Me paré, pensativa mirando el contenido del vaso rojo. Todos me miran, ¿Qué mierda hago? Ah sí, tirarle el engrudo a Codi. Me giro sobre mis talones enfrentándolo. Su cara de confusión no puede ser más explícita. Entorno los ojos y musito lentamente mirándolo a los ojos. ¡Dios! ¿No podrías habérmelo puesto más fácil? ¿Por qué tiene que tener los ojos tan bonitos?

─ Que te quede claro que no soy una vaca ni un juguete, mi querido molesto─ dicho esto le vació el contenido del dichoso vaso rojo por encima de la cabeza.

Codi hace tremenda mueca de sorpresa, y ahoga un grito mientras el contenido se va deslizando por su cabello, para pasar por su cara y cuello, hasta llegar a sus hombros. Sorry mi molesto, pero nadie tiene derecho que decir que soy suya, y menos a mis espaldas.

Casi al instante, levanta la cabeza, muy enojado. En sus ojos se puede ver un infierno completo. Creo que metí la pata, por si no te habéis dado cuenta, soy bastante estúpida. Se levanta del sofá, quedando más alto que yo, como veinte centímetros, pero me siento cien metros más pequeña de lo que soy. Solo a mí se me ocurre vengarme del único chico que no me teme. Carajo, si seré mensa. Sin decir ni una palabra, me toma de la muñeca y comienza a jalar de mí como si fuera aire. Todos ponen cara de espanto, incluida yo. Sigo caminando a la fuerza siguiendo rumbo al patio trasero. Seguro me tira a la pileta. Un momento, aquí no tienen pileta. ¿A dónde me lleva? Encima los movimientos bruscos de Codi hicieron que todo el alcohol en mi organismo entrara en función.
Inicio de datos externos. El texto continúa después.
Lemma all_from_spec (f : N -> bool) (k : nat) :
  forall start n,
    all_from f start k = true ->
    (start <= n)%N -> (n < start + N.of_nat k)%N -> f n = true.
Proof.
  induction k as [|k IH]; intros start n H Hlo Hhi; [lia|].
  simpl in H. apply andb_true_iff in H. destruct H as [H0 H1].
  destruct (N.eq_dec n start) as [->|Hne]; [exact H0|].
  apply (IH (N.succ start)); [exact H1 | lia | lia].
Qed.

Lemma pymod_range (x m : Q) : 0 < m -> 0 <= pymod x m /\ pymod x m < m.
Proof.
  intro Hm. unfold pymod, floordiv.
  pose proof (Qfloor_le (x / m)) as Hlo.
  pose proof (Qlt_floor (x / m)) as Hhi.
  rewrite inject_Z_plus in Hhi. zconst.
  assert (Hx : x == m * (x / m)) by (field; lra).
  assert (H1 : m * inject_Z (Qfloor (x / m)) <= m * (x / m))
    by (apply Qmult_le_l; assumption).
  assert (H2 : m * (x / m) < m * (inject_Z (Qfloor (x / m)) + 1))
    by (apply Qmult_lt_l; assumption).
  split; lra.
Qed.

Lemma floordiv_range (x m : Q) (k : Z) :
  0 < m -> 0 <= x -> x < inject_Z k * m ->
  (0 <= floordiv x m < k)%Z.
Proof.
  intros Hm Hx Hk. unfold floordiv. split.
  - change 0%Z with (Qfloor 0). apply Qfloor_resp_le.
    apply Qle_shift_div_l; [exact Hm | lra].
  - rewrite Zlt_Qlt. apply Qle_lt_trans with (x / m); [apply Qfloor_le|].
    apply Qlt_shift_div_r; assumption.
Qed.

Lemma round_half_even_range (x : Q) :
  (Qfloor x <= round_half_even x <= Qfloor x + 1)%Z.
Proof.
  unfold round_half_even.
  destruct (Qlt_bool (x - inject_Z (Qfloor x)) (1 # 2)); [lia|].
  destruct (Qlt_bool (1 # 2) (x - inject_Z (Qfloor x))); [lia|].
  destruct (Z.even (Qfloor x)); lia.
Qed.

(** *** Digits *)

Lemma uint_digits (d : Decimal.uint) :
  all_digits (NilEmpty.string_of_uint d) = true.
Proof. induction d; simpl; try rewrite IHd; reflexivity. Qed.

Lemma decimal_digits (n : N) :
  all_digits (decimal n) = true /\ (1 <= String.length (decimal n))%nat.
Proof.
  unfold decimal, NilZero.string_of_uint.
  destruct (N.to_uint n) as [|d|d|d|d|d|d|d|d|d|d] eqn:E;
    try (split; [reflexivity | simpl; lia]);
    (split; [apply (uint_digits (_ d)) | simpl; lia]).
Qed.

Lemma zeros_digits (k : nat) (s : string) :
  all_digits (zeros k ++ s) = all_digits s.
Proof. induction k as [|k IH]; [reflexivity | simpl; exact IH]. Qed.

Lemma zeros_length (k : nat) : String.length (zeros k) = k.
Proof. induction k as [|k IH]; [reflexivity | simpl; now rewrite IH]. Qed.

Lemma hours_shape (n : Z) :
  (0 <= n)%Z ->
  all_digits (format_02d n) = true /\ (2 <= String.length (format_02d n))%nat.
Proof.
  intro Hn. unfold format_02d.
  replace (n <? 0)%Z with false by (symmetry; apply Z.ltb_ge; exact Hn).
  destruct (decimal_digits (Z.to_N n)) as [Hd Hl]. unfold zfill. split.
  - rewrite zeros_digits. exact Hd.
  - rewrite append_length, zeros_length. lia.
Qed.

Lemma minutes_check :
  all_from (fun n => two_digits (format_02d (Z.of_N n))) 0 60 = true.
Proof. vm_compute. reflexivity. Qed.

Lemma seconds_check :
  all_from (fun m => seconds_shape (zfill 6 (fixed3 m))) 0 (N.to_nat 60001) = true.
Proof. vm_compute. reflexivity. Qed.

Lemma minutes_shape (n : Z) :
  (0 <= n < 60)%Z -> two_digits (format_02d n) = true.
Proof.
  intro Hn. rewrite <- (Z2N.id n) by lia.
  apply (all_from_spec (fun n => two_digits (format_02d (Z.of_N n))) 60 0);
    [exact minutes_check | lia | lia].
Qed.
Modo Ada borracha/tarada activado.

Nos detenemos en medio del patio. Él mira por encima de mi hombro para asegurarse que nadie nos hubiera seguido. Si no me mata él, me mato yo. Me sigue clavando cuchillos con los ojos. Me pide que lo mire. Ni loca, lo evito. Me vuelve a suplicar, pero ni modo. La tercera me grita a todo pulmón por lo que giro instintivamente hacia él, mirando esos ojos azules.